UC Irvine

The reduction of blood flow, or ischemia, compromises the contractile function of the heart by damaging cardiomyocytes. Macrophages from the immune system play a key role during cardiac repair to preserve the heart physical integrity (i.e preventing leaks) as well as potentially acting to preserve some of the function. Therefore, studying the interaction between cardiomyocytes and macrophages would help to better understand the underlying mechanisms of cardiac repair. However, co-culture of cardiomyocytes and macrophages has not been extensively studied due to technical challenges. The first part of this thesis work aimed to explore whether macrophage culture media components affect cardiomyocyte health during in vitro culture. As part of this, the effects of media components on cellular health were investigated by observing cell size and morphology changes.
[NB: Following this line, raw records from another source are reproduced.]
(* ===== verification/Ring.v ===== *)
(** * Ring buffers with free-running counters

    [kernel/fs/pipe.c] and [kernel/fs/fifo.c] both keep a byte queue in an
    array, indexed by two [uint] counters modulo the size: [nwrite] and
    [nread] only ever grow and wrap around at 2^32.  [ring data size nread
    nwrite R q] says that the array holds the queue [q] after [R] bytes have
    been read in total.  The representation is sound while the size divides
    2^32 or the counters have not wrapped. *)

From S2P Require Import Prelude.

Module Ring.

(** The index of a wrapped counter is the index of its total [T]. *)
Definition no_alias (size T : Z) : Prop := (2 ^ 32) mod size = 0 ∨ T < 2 ^ 32.

Record ring (data : gmap Z Z) (size nread nwrite R : Z) (q : list Z) : Prop := {
  rg_R : 0 ≤ R;
  rg_size : 0 < size < 2 ^ 32;
  rg_len : Z.of_nat (length q) ≤ size;
  rg_alias : (2 ^ 32) mod size = 0 ∨ R + Z.of_nat (length q) ≤ 2 ^ 32;
  rg_read : nread = u32 R;
  rg_write : nwrite = u32 (R + Z.of_nat (length q));
  rg_data : ∀ i c, q !! i = Some c → data !! ((R + Z.of_nat i) mod size) = Some c
}.

Lemma u32_add a b : u32 (u32 a + b) = u32 (a + b).
Proof. unfold u32. by rewrite Zplus_mod_idemp_l. Qed.

Lemma u32_eq_small a b : u32 a = u32 b → - 2 ^ 32 < a - b < 2 ^ 32 → a = b.
Proof.
  unfold u32. intros H Hr. pose proof (Z.div_mod a (2 ^ 32)). pose proof (Z.div_mod b (2 ^ 32)). nia.
Qed.

Lemma u32_index size T : 0 < size → 0 ≤ T → no_alias size T → u32 T mod size = T mod size.
Proof.
  intros Hs HT [Hd|Hlt]; [|by rewrite u32_small by lia].
  apply Z.mod_divide in Hd as [k Hk]; [|lia]. unfold u32.
  pose proof (Z.div_mod T (2 ^ 32)) as E. rewrite E at 2 by lia.
  replace (2 ^ 32 * (T / 2 ^ 32) + T mod 2 ^ 32) with (T mod 2 ^ 32 + (k * (T / 2 ^ 32)) * size) by (rewrite Hk; ring).
  by rewrite Z.mod_add by lia.
Qed.

(** Two positions of the window have different indices. *)
Lemma window_index size a b : 0 < size → 0 < b - a < size → a mod size ≠ b mod size.
Proof.
  intros Hs Hd Heq. pose proof (Z.div_mod a size ltac:(lia)). pose proof (Z.div_mod b size ltac:(lia)).
  set (k := b / size - a / size).
  assert (Hk : b - a = size * k) by (unfold k; lia).
  assert (k < 1) by nia. assert (0 < k) by nia. lia.
Qed.

Section ring.
Context (data : gmap Z Z) (size nread nwrite R : Z).
Implicit Types (q : list Z) (c : Z).

Lemma ring_empty q :
  ring data size nread nwrite R q → (nread =? nwrite) = bool_decide (q = []).
Proof.
  intros [HR Hsz Hlen _ -> -> _]. case_bool_decide as E.
  - subst q. apply Z.eqb_eq. f_equal. cbn. lia.
  - apply Z.eqb_neq. intros Heq. apply E. apply u32_eq_small in Heq; [|lia].
    apply nil_length_inv. lia.
Qed.

Lemma ring_full q :
  ring data size nread nwrite R q →
  (nwrite =? u32 (nread + size)) = bool_decide (Z.of_nat (length q) = size).
Proof.
  intros [HR Hsz Hlen _ -> -> _]. rewrite u32_add. case_bool_decide as E.
  - apply Z.eqb_eq. f_equal. lia.
  - apply Z.eqb_neq. intros Heq. apply u32_eq_small in Heq; lia.
Qed.

Lemma ring_push q c :
  ring data size nread nwrite R q → Z.of_nat (length q) < size →
  no_alias size (R + Z.of_nat (length q)) →
  ring (<[nwrite mod size := c]> data) size nread (u32 (nwrite + 1)) R (q ++ [c]).
Proof.
  intros [HR Hsz Hlen Hal -> -> Hd] Hlt Hna.
  split; rewrite ?length_app; cbn [length]; try done; try lia.
  - unfold no_alias in Hna. destruct Hna; [by left|right; lia].
  - rewrite u32_add. f_equal. lia.
  - intros i x Hi. rewrite u32_index by (done || lia).
    destruct (decide (i < length q)%nat) as [Hin|Hin].
    + rewrite lookup_app_l in Hi by lia. rewrite lookup_insert_ne; [by apply Hd|].
      intros Heq. apply (window_index size (R + Z.of_nat i) (R + Z.of_nat (length q))); [lia|lia|done].
    + rewrite lookup_app_r in Hi by lia. apply list_lookup_singleton_Some in Hi as [Hi <-].
      replace i with (length q) by lia. by rewrite lookup_insert_eq.
Qed.

Lemma ring_pop q c :
  ring data size nread nwrite R (c :: q) →
  data !! (nread mod size) = Some c ∧ ring data size (u32 (nread + 1)) nwrite (R + 1) q.
Proof.
  intros [HR Hsz Hlen Hal -> -> Hd]. cbn [length] in *. split.
  - rewrite u32_index; [|lia|lia|].
    + rewrite <-(Hd O c eq_refl). f_equal. f_equal. lia.
    + destruct Hal; [by left|right; lia].
  - split; try done; try lia.
    + by rewrite u32_add.
    + f_equal. lia.
    + intros i x Hi. rewrite <-(Hd (S i) x Hi). f_equal. f_equal. lia.
Qed.

(** An index of the ring is inside the array. *)
Lemma ring_index q k : ring data size nread nwrite R q → 0 ≤ k mod size < size.
Proof. intros H. apply Z.mod_pos_bound. apply (rg_size _ _ _ _ _ _ H). Qed.
End ring.

(** A fresh buffer. *)
Lemma ring_new data size : 0 < size < 2 ^ 32 → ring data size 0 0 0 [].
Proof.
  intros Hs. split; cbn; try done; try lia.
Qed.

End Ring.
(* ===== verification/FifoSpec.v ===== *)
(** * What named pipes guarantee

    The theorems on kernel/fs/fifo.c. *)

From S2P Require Import Prelude Ring PipeDefs Pipe FifoDefs Fifo.
Import Ring PipeDefs Pipe FifoDefs Fifo.

Module FifoSpec.

Lemma readopen_by_path_spec p t i fi :
  table_ok t → slots t !! i = Some fi → in_use fi = true → path fi = p →
  is_fifo_readopen_by_path p t = Ok (0 <? readopen (ch fi), t).
Proof.
  intros Hok Hi Hu Hp. unfold is_fifo_readopen_by_path, t_acquire. rewrite (k_lock _ Hok). cbn [bind slots].
  assert (Ht : mk_table false (slots t) = t) by (destruct t; cbn; f_equal; symmetry; apply (k_lock _ Hok)).
  destruct (find_slot (has_path p) 0 (slots t)) as [k|] eqn:E.
  - apply find_slot_Some in E as (j & fj & -> & Hj & [Huj Hpj%bool_decide_eq_true]%andb_true_iff).
    assert (j = i) as -> by (apply (k_paths _ Hok j i fj fi); congruence). cbn [Nat.add].
    rewrite Hi. cbn [of_opt bind t_release t_lock slots]. by rewrite Ht.
  - pose proof (find_slot_None _ _ _ E i fi Hi) as Hn. unfold has_path in Hn.
    rewrite Hu, bool_decide_true in Hn; done.
Qed.

(** Why an open can fail. *)
Definition open_fails (p : list Z) (flags : Z) (t : table) : Prop :=
  (∀ j fj, slots t !! j = Some fj → has_path p fj = false ∧ in_use fj = true) ∨
  (truthy (Z.land flags O_NONBLOCK) = true ∧ Z.land flags O_ACCMODE = O_WRONLY ∧
   ∀ j fj, slots t !! j = Some fj → has_path p fj = true → readopen (ch fj) = 0).

(** Opening a FIFO keeps the table well formed (16 slots, one per path, no
    lock left held).  A successful open returns the slot of the path, counts a
    reader and/or a writer there, and the slot is what a lookup by path then
    reports; an open fails only when the table is full, or for a non-blocking
    writer while nobody reads. *)
Theorem fifo_open_correct p flags t :
  table_ok t → (length p < PATH_SIZE)%nat →
  (∀ i fi, slots t !! i = Some fi → readopen (ch fi) < 2 ^ 31 - 1 ∧ writeopen (ch fi) < 2 ^ 31 - 1) →
  ∃ o t', fifo_open p flags t = Ok (o, t') ∧ table_ok t' ∧
    match o with
    | Some i => ∃ fi, slots t' !! i = Some fi ∧ in_use fi = true ∧ path fi = p ∧
        (opens_read flags = true → 0 < readopen (ch fi)) ∧
        (opens_write flags = true → 0 < writeopen (ch fi)) ∧
        is_fifo_readopen_by_path p t' = Ok (0 <? readopen (ch fi), t')
    | None => open_fails p flags t
    end.
Proof.
  intros Hok Hlen Hcnt. destruct (find_or_create_spec p t Hok Hlen) as (o & t1 & Hop & Hok1 & Ho).
  unfold fifo_open. rewrite Hop. cbn [bind]. destruct o as [i|].
  2:{ destruct Ho as [-> Ho]. exists None, t. split_and!; try done. by left. }
  destruct Ho as (fi & Hi & Hu & Hp & Hold). rewrite Hi. cbn [of_opt bind].
  pose proof (k_slots _ Hok1 i fi Hi) as [Hlk Hsz [Hro Hwo]]. rewrite acquire_ok by done. cbn [bind].
  assert (Hmax : readopen (ch fi) < 2 ^ 31 - 1 ∧ writeopen (ch fi) < 2 ^ 31 - 1).
  { destruct Hold as [->|(_ & -> & -> & _)]; [by apply (Hcnt i)|lia]. }
  destruct (andb _ _) eqn:E.
  - rewrite release_ok by done. cbn [bind].
    assert (Hfi : with_ch fi (with_lock (with_lock (ch fi) true) false) = fi).
    { destruct fi as [[] ? ?]; cbn in *. by subst. }
    rewrite Hfi. exists None, t1. rewrite list_insert_id by done. split_and!; [by destruct t1|done|].
    right. apply andb_true_iff in E as [[Hnb Hwr%Z.eqb_eq]%andb_true_iff Hr0%Z.eqb_eq]. split_and!; try done.
    intros j fj Hj Hpj. destruct Hold as [->|(_ & _ & _ & Hno)]; [|by rewrite (Hno j fj Hj) in Hpj].
    apply andb_true_iff in Hpj as [Huj Hpj%bool_decide_eq_true].
    assert (j = i) as -> by (apply (k_paths _ Hok j i fj fi); congruence). rewrite Hi in Hj. by injection Hj as <-.
  - set (ro := if opens_read flags then _ else _). set (wo := if opens_write flags then _ else _).
    rewrite release_ok by done. cbn [bind]. set (fi' := with_ch fi _).
    assert (Hro' : 0 ≤ ro < 2 ^ 31 ∧ (opens_read flags = true → 0 < ro)).
    { unfold ro. cbn [readopen with_lock]. destruct (opens_read flags); [rewrite i32_small by lia|]; lia. }
    assert (Hwo' : 0 ≤ wo < 2 ^ 31 ∧ (opens_write flags = true → 0 < wo)).
    { unfold wo. cbn [writeopen with_lock]. destruct (opens_write flags); [rewrite i32_small by lia|]; lia. }
    assert (Hok' : table_ok (mk_table (t_lock t1) (<[i := fi']> (slots t1)))).
    { apply (table_ok_insert t1 i fi fi'); [done|done| |right; left; by split].
      split; cbn; [done|done|tauto]. }
    assert (Hi' : <[i := fi']> (slots t1) !! i = Some fi').
    { apply list_lookup_insert_eq. by apply lookup_lt_Some in Hi. }
    eexists (Some i), _. split; [reflexivity|]. split; [done|]. exists fi'.
    split_and!; try done; try (cbn; tauto). by apply (readopen_by_path_spec _ _ i).
Qed.

Definition name1 : list Z := [47; 116; 109; 112; 47; 102].

Lemma fifo_open_witness :
  ∃ t', fifo_open name1 O_RDONLY boot_table = Ok (Some 0%nat, t') ∧ table_ok t'.
Proof.
  destruct (fifo_open_correct name1 O_RDONLY boot_table boot_table_ok) as (o & t' & Hop & Hok & _).
  - vm_compute. lia.
  - intros i fi Hi. apply list_lookup_fmap_Some_1 in Hi as (f & -> & Hf).
    apply lookup_replicate_1 in Hf as [-> _]. vm_compute. split; reflexivity.
  - exists t'. split; [|exact Hok]. rewrite Hop. vm_compute in Hop. injection Hop as <- _. reflexivity.
Defined.

(** One-character paths, and a non-blocking open for writing of one of them. *)
Definition numbered (k : nat) : list Z := [48 + Z.of_nat k].
Definition open_wronly (t : res table) (k : nat) : res table :=
  let* t := t in
  let* (o, t) := fifo_open (numbered k) (Z.lor O_WRONLY O_NONBLOCK) t in
  match o with None => Ok t | Some _ => Undef end.

(** A failed open leaks the slot: opening a path nobody has open, for
    writing and non-blocking, returns NULL but leaves a slot in use without
    readers and writers; 16 such opens of different paths fill the table, and
    no further FIFO can be opened. *)
Theorem fifo_failed_open_leaks_slot :
  ∃ t, foldl open_wronly (Ok boot_table) (seq 0 16) = Ok t ∧
    (∀ fi, fi ∈ slots t → in_use fi = true ∧ readopen (ch fi) = 0 ∧ writeopen (ch fi) = 0) ∧
    fifo_open name1 O_RDONLY t = Ok (None, t).
Proof.
  eexists. split; [vm_compute; reflexivity|]. split; [|vm_compute; reflexivity].
  apply (proj1 (Forall_forall _ _)). repeat constructor.
Qed.



(** ** Beyond 4 GiB *)

(** A user buffer whose first byte is 88 and the others 0. *)
Definition marked_buffer (k : Z) : option Z := Some (if k =? 0 then 88 else 0).
(** An empty FIFO through which 2^32 - 1 bytes have passed. *)
Definition old_fifo : pipe := mk_pipe false ∅ FIFO_SIZE (2 ^ 32 - 1) (2 ^ 32 - 1) 1 1.
Definition delivered (r : res (outcome * pipe * list Z * list event)) : option Z :=
  match r with Ok (Ret _, _, [b], _) => Some b | _ => None end.
Definition read_back (r : res (outcome * pipe * list event)) : option Z :=
  match r with
  | Ok (Ret n, c, _) => if n =? 65537 then delivered (fiforead false 1 (λ _, true) false true c) else None
  | _ => None
  end.
Definition first_byte_read : option Z :=
  read_back (fifowrite false 65537 marked_buffer (λ _, false) true old_fifo).

(** The bound of the stream theorem is needed: the FIFO's size does not
    divide 2^32, so when the counters wrap the indices jump, and a FIFO that
    has passed 2^32 - 1 bytes and is then written 65537 bytes (it has room for
    69632) delivers a later byte in place of the first one. *)
Theorem fifo_wraparound_corrupts :
  (2 ^ 32) mod FIFO_SIZE ≠ 0 ∧ marked_buffer 0 = Some 88 ∧ first_byte_read = Some 0.
Proof.
  split; [vm_compute; discriminate|]. split; [reflexivity|].
  vm_cast_no_check (eq_refl (Some 0 : option Z)).
Qed.

End FifoSpec.
Lemma list_elem_of_split_length {A} (l : list A) i x :
  l !! i = Some x → ∃ pre post, l = pre ++ x :: post ∧ i = length pre.
Proof.
  intros H. exists (take i l), (drop (S i) l). rewrite take_drop_middle by done. split; [done|].
  rewrite length_take. apply lookup_lt_Some in H. lia.
Qed.

(** ** Waking *)

(** The first [n] elements of [l] that satisfy [test] are dropped from the
    list of waiters and returned. *)
Fixpoint take_first (test : entry → bool) (n : Z) (l : list entry) : list entry * list entry :=
  match l with
  | [] => ([], [])
  | e :: l =>
      if 0 <? n then
        if test e then let '(w, r) := take_first test (n - 1) l in (e :: w, r)
        else let '(w, r) := take_first test n l in (w, e :: r)
      else ([], e :: l)
  end.

(** The state of a thread after the threads of [ws] have been woken. *)
Definition woken_threads (ws : list entry) (ths ths' : gmap Z thread) : Prop :=
  ∀ t, ths' !! t = (if decide (t ∈ th <$> ws)
                    then (λ x, mk_thread t_RUNNABLE (awakeTime x) 0 (p_lock x) (p_runnable x)) <$> ths !! t
                    else ths !! t).

Lemma woken_step e ws ths x ths' :
  ths !! th e = Some x →
  woken_threads ws (<[th e := mk_thread t_RUNNABLE (awakeTime x) 0 (p_lock x) (p_runnable x)]> ths) ths' →
  woken_threads (e :: ws) ths ths'.
Proof.
  intros Hx H t. rewrite (H t), lookup_insert. cbn [fmap list_fmap].
  repeat case_decide; subst; rewrite ?Hx in *; try done; set_solver.
Qed.

Lemma wake_loop_spec test n l ths :
  (∀ e, e ∈ waiters l → is_Some (ths !! th e)) →
  let '(ws, rest) := take_first test n (waiters l) in
  ∃ l' ths', wake_loop test n l ths = Ok (l', ths', Z.of_nat (length ws)) ∧
    waiters l' = rest ∧ length l' = length l ∧ woken_threads ws ths ths'.
Proof.
  revert n ths; induction l as [|e l IH]; intros n ths Hth.
  { cbn. exists [], ths. split_and!; try done. }
  cbn [wake_loop]. rewrite waiters_cons in *. destruct (Z.ltb_spec 0 n) as [Hn|Hn].
  2:{ assert (Htf : ∀ k, take_first test n k = ([], k)).
      { intros [|x k]; [done|]. cbn. by rewrite (proj2 (Z.ltb_ge _ _)). }
      rewrite Htf. exists (e :: l), ths. split_and!; try done. by rewrite waiters_cons. }
  destruct (valid e) eqn:Ev; cbn [andb app].
  2:{ specialize (IH n ths Hth). destruct (take_first test n (waiters l)) as [ws rest].
      destruct IH as (l' & ths' & -> & Hw & Hlen & Hths). cbn [bind]. exists (e :: l'), ths'.
      split_and!; try done; [by rewrite waiters_cons, Ev|cbn; lia]. }
  cbn [take_first]. rewrite (proj2 (Z.ltb_lt _ _)) by done. destruct (test e) eqn:Et.
  - destruct (Hth e) as [x Hx]; [left|]. unfold wake_thread. rewrite Hx. cbn [of_opt bind].
    set (ths1 := <[th e := _]> ths).
    specialize (IH (n - 1) ths1). destruct (take_first test (n - 1) (waiters l)) as [ws rest].
    destruct IH as (l' & ths' & -> & Hw & Hlen & Hths).
    { intros y Hy. unfold ths1. apply lookup_insert_is_Some'. right. apply Hth. by right. }
    cbn [bind]. exists (clear_entry e :: l'), ths'. split_and!.
    + by replace (Z.of_nat (length (e :: ws))) with (Z.of_nat (length ws) + 1) by (cbn [length]; lia).
    + by rewrite waiters_cons.
    + cbn. lia.
    + by apply (woken_step e ws ths x).
  - specialize (IH n ths). destruct (take_first test n (waiters l)) as [ws rest].
    destruct IH as (l' & ths' & -> & Hw & Hlen & Hths); [intros; apply Hth; by right|].
    cbn [bind]. exists (e :: l'), ths'. split_and!; try done; [by rewrite waiters_cons, Ev, Hw|cbn; lia].
Qed.

(** [take_first] takes a bounded number of matching elements, all of them
    when they are few. *)
Lemma take_first_spec test n l ws rest :
  0 ≤ n → take_first test n l = (ws, rest) →
  ws = take (Z.to_nat n) (filter (λ e, test e = true) l) ∧
  length l = (length ws + length rest)%nat ∧
  (∀ e, e ∈ l ↔ e ∈ ws ∨ e ∈ rest) ∧
  filter (λ e, test e ≠ true) rest = filter (λ e, test e ≠ true) l.
Proof.
  revert n ws rest; induction l as [|e l IH]; intros n ws rest Hn H; cbn [take_first] in H.
  { injection H as <- <-. split_and!; [cbn; by rewrite take_nil|done|set_solver|done]. }
  destruct (Z.ltb_spec 0 n).
  2:{ injection H as <- <-. replace n with 0 by lia. split_and!; [done|done|set_solver|done]. }
  rewrite !filter_cons. destruct (test e) eqn:Et.
  - destruct (take_first test (n - 1) l) as [w r] eqn:E. injection H as <- <-.
    destruct (IH (n - 1) w r ltac:(lia) E) as (-> & Hlen & Hin & Hf).
    rewrite decide_True, decide_False by auto. split_and!.
    + by replace (Z.to_nat n) with (S (Z.to_nat (n - 1))) by lia.
    + cbn. lia.
    + intros x. rewrite !elem_of_cons, Hin. tauto.
    + done.
  - destruct (take_first test n l) as [w r] eqn:E. injection H as <- <-.
    destruct (IH n w r Hn E) as (-> & Hlen & Hin & Hf).
    rewrite decide_False, decide_True by congruence. split_and!; [done|cbn; lia| |].
    + intros x. rewrite !elem_of_cons, Hin. tauto.
    + rewrite filter_cons_True by congruence. by rewrite Hf.
Qed.

Lemma woken_is_Some ws ths ths' t : woken_threads ws ths ths' → is_Some (ths !! t) → is_Some (ths' !! t).
Proof. intros H [x Hx]. rewrite (H t), Hx. case_decide; by eexists. Qed.

(** Either wake operation on a sound queue. *)
Lemma wake_spec test n f :
  ok f → 0 ≤ n →
  ∃ f' ws, (let* f := acquire f in
      let* (l, ths, woken) := wake_loop test n (queue f) (threads f) in
      let* f := release (mk_futex l (fq_lock f) (waiting_count f - woken) ths) in
      Ok (woken, f)) = Ok (Z.of_nat (length ws), f') ∧
    ok f' ∧ take_first test n (waiters (queue f)) = (ws, waiters (queue f')) ∧
    woken_threads ws (threads f) (threads f').
Proof.
  intros [Hl Hlen Hc Hth] Hn. unfold acquire. rewrite Hl. cbn [bind queue threads fq_lock waiting_count].
  pose proof (wake_loop_spec test n (queue f) (threads f) Hth) as Hw.
  destruct (take_first test n (waiters (queue f))) as [ws rest] eqn:E.
  destruct Hw as (l' & ths' & -> & Hw & Hlen' & Hths). cbn [bind release fq_lock queue waiting_count threads].
  destruct (take_first_spec test n _ ws rest Hn E) as (_ & Hsum & Hin & _).
  eexists _, ws. split; [reflexivity|]. split_and!; cbn; [split; cbn| |done].
  - done.
  - congruence.
  - unfold count in *. rewrite Hc, Hw. lia.
  - intros e He. apply (woken_is_Some ws (threads f)); [done|]. apply Hth, Hin. right. by rewrite <-Hw.
  - f_equal; exact (eq_sym Hw).
Qed.

(** ** Waiting *)

Lemma count_app l k : count (l ++ k) = count l + count k.
Proof. unfold count. rewrite waiters_app, length_app. lia. Qed.
Lemma count_cons e l : count (e :: l) = (if valid e then 1 else 0) + count l.
Proof. unfold count. rewrite waiters_cons, length_app. destruct (valid e); cbn; lia. Qed.

Lemma elem_waiters_insert pre e e' post x :
  x ∈ waiters (pre ++ e' :: post) → (x = e' ∧ valid e' = true) ∨ x ∈ waiters (pre ++ e :: post).
Proof.
  unfold waiters. rewrite !list_elem_of_filter, !elem_of_app, !elem_of_cons.
  intros [Hv [?|[->|?]]]; tauto.
Qed.

Lemma enqueue_spec a t bits wake f x :
  ok f → threads f !! t = Some x → p_lock x = false →
  if decide (Forall (λ e, valid e = true) (queue f))
  then enqueue a t bits wake f = Panic "No futex Resource!"
  else ∃ i f' pre e post, enqueue a t bits wake f = Ok (i, f') ∧ ok f' ∧
    queue f = pre ++ e :: post ∧ i = length pre ∧ valid e = false ∧ (∀ y, y ∈ pre → valid y = true) ∧
    queue f' = pre ++ mk_entry true a t bits :: post ∧
    threads f' = <[t := match wake with
                        | Some w => mk_thread t_TIMING w (timeout_occurred x) true true
                        | None => mk_thread t_SLEEPING 0 (timeout_occurred x) true true
                        end]> (threads f).
Proof.
  intros [Hl Hlen Hc Hth] Hx Hpl. unfold enqueue, acquire. rewrite Hl. cbn [bind queue threads].
  pose proof (first_free_spec (queue f) 0) as Hff. destruct (first_free 0 (queue f)) as [i|].
  - destruct Hff as (pre & e & post & Hq & -> & Hv & Hpre). rewrite decide_False.
    2:{ intros Hall. rewrite Forall_forall in Hall. rewrite (Hall e) in Hv; [done|]. rewrite Hq. set_solver. }
    rewrite Hx. cbn [of_opt bind]. rewrite Hpl. cbn [bind release fq_lock].
    eexists _, _, pre, e, post. split; [reflexivity|]. cbn [queue threads Nat.add]. rewrite Hq, insert_middle.
    split_and!; try done. split; cbn; [done| | |].
    + rewrite <-Hlen, Hq, !length_app. done.
    + rewrite Hc, Hq, !count_app, !count_cons, Hv. cbn. lia.
    + intros y Hy. apply lookup_insert_is_Some'. apply elem_waiters_insert with (e := e) in Hy as [[-> _]|Hy]; [by left|].
      right. apply Hth. by rewrite Hq.
  - rewrite decide_True; [done|]. by apply Forall_forall.
Qed.

Lemma resume_spec t i f x :
  ok f → threads f !! t = Some x → p_lock x = true → (i < FUTEX_COUNT)%nat →
  ∃ f', futex_wait_resume t i f = Ok f' ∧ ok f' ∧ queue f' = alter clear_entry i (queue f).
Proof.
  intros [Hl Hlen Hc Hth] Hx Hpl Hi. unfold futex_wait_resume. rewrite Hx. cbn [of_opt bind]. rewrite Hpl.
  cbn [bind]. unfold acquire. cbn [fq_lock]. rewrite Hl. cbn [bind queue threads waiting_count].
  destruct (lookup_lt_is_Some_2 (queue f) i) as [e He]; [lia|]. rewrite He. cbn [of_opt bind].
  apply list_elem_of_split_length in He as (pre & post & Hq & ->).
  assert (Hal : alter clear_entry (length pre) (queue f) = pre ++ clear_entry e :: post).
  { rewrite Hq. rewrite list_alter_insert_middle. done. }
  assert (Hths : ∀ y, is_Some (threads f !! y) →
    is_Some (<[t := mk_thread (state x) (awakeTime x) (timeout_occurred x) false (p_runnable x)]> (threads f) !! y)).
  { intros y Hy. apply lookup_insert_is_Some'. by right. }
  destruct (valid e) eqn:Ev; cbn [release fq_lock queue waiting_count threads].
  - eexists. split; [reflexivity|]. cbn [queue]. rewrite Hal.
    assert (Hins : <[length pre := clear_entry e]> (queue f) = pre ++ clear_entry e :: post) by by rewrite Hq, insert_middle.
    rewrite Hins. split; [|done]. split; cbn; [done| | |].
    + rewrite <-Hlen, Hq, !length_app. done.
    + rewrite Hc, Hq, !count_app, !count_cons, Ev. cbn. lia.
    + intros y Hy. apply Hths.
      apply elem_waiters_insert with (e := e) in Hy as [[-> ?]|Hy]; [done|]. apply Hth. by rewrite Hq.
  - eexists. split; [reflexivity|]. cbn [queue]. rewrite Hal.
    assert (clear_entry e = e) as -> by (destruct e; cbn in *; by subst).
    split; [|done]. split; cbn; [done|done|done|]. intros y Hy. by apply Hths, Hth.
Qed.

(** ** Requeueing and clearing *)

Definition on_addr (a : Z) (l : list entry) : list entry := filter (λ e, addr e = a) (waiters l).

Lemma on_addr_cons a e l :
  on_addr a (e :: l) = (if valid e && (addr e =? a) then [e] else []) ++ on_addr a l.
Proof.
  unfold on_addr. rewrite waiters_cons. destruct (valid e); cbn [app andb]; [|done].
  rewrite filter_cons. case_decide as E; destruct (Z.eqb_spec (addr e) a); done || congruence.
Qed.

Lemma requeue_loop_spec a a' n l :
  0 ≤ n →
  let '(l', k) := requeue_loop a a' n l in
  length l' = length l ∧ th <$> waiters l' = th <$> waiters l ∧
  k = Z.min n (Z.of_nat (length (on_addr a l))) ∧
  (a ≠ a' → Z.of_nat (length (on_addr a l')) = Z.of_nat (length (on_addr a l)) - k ∧
            Z.of_nat (length (on_addr a' l')) = Z.of_nat (length (on_addr a' l)) + k).
Proof.
  revert n; induction l as [|e l IH]; intros n Hn; cbn [requeue_loop].
  { cbn. split_and!; try done; lia. }
  destruct (Z.ltb_spec 0 n).
  2:{ split_and!; try done; try lia. }
  rewrite !on_addr_cons. destruct (valid e && (addr e =? a)) eqn:E.
  - specialize (IH (n - 1) ltac:(lia)). destruct (requeue_loop a a' (n - 1) l) as [l' k].
    destruct IH as (Hl & Hw & Hk & Hm). apply andb_true_iff in E as [Ev Ea%Z.eqb_eq].
    rewrite !on_addr_cons, !waiters_cons. cbn [move_entry valid addr]. rewrite Ev, Z.eqb_refl. cbn [andb app length].
    split_and!; [lia|by rewrite !fmap_cons, Hw|lia|]. intros Hne. destruct (Hm Hne).
    destruct (Z.eqb_spec a' a); [congruence|]. destruct (Z.eqb_spec (addr e) a'); [congruence|]. cbn [app length]. lia.
  - specialize (IH n Hn). destruct (requeue_loop a a' n l) as [l' k].
    destruct IH as (Hl & Hw & Hk & Hm). rewrite !on_addr_cons, !waiters_cons, E.
    rewrite !fmap_app, Hw, !length_app. split_and!; [cbn; lia|done|cbn; lia|]. intros Hne. destruct (Hm Hne). cbn [length]. lia.
Qed.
It was observed that different media compositions altered cell size and morphology, suggesting that macrophages and/or macrophage-induced factors had a negative impact on healthy cardiomyocytes. An ischemia model was tested in the second part of this study. The effectiveness of an inexpensive and easy-to-implement model was tested to introduce hypoxia on cardiac fibroblasts and cardiomyocytes. The results showed that there was no significant reduction in both primary cardiac fibroblasts and neonatal cardiomyocytes population, suggesting that the model failed to establish hypoxia during the time period studied. Although the model was unsuccessful, this research provided preliminary data for creating simple ischemic devices.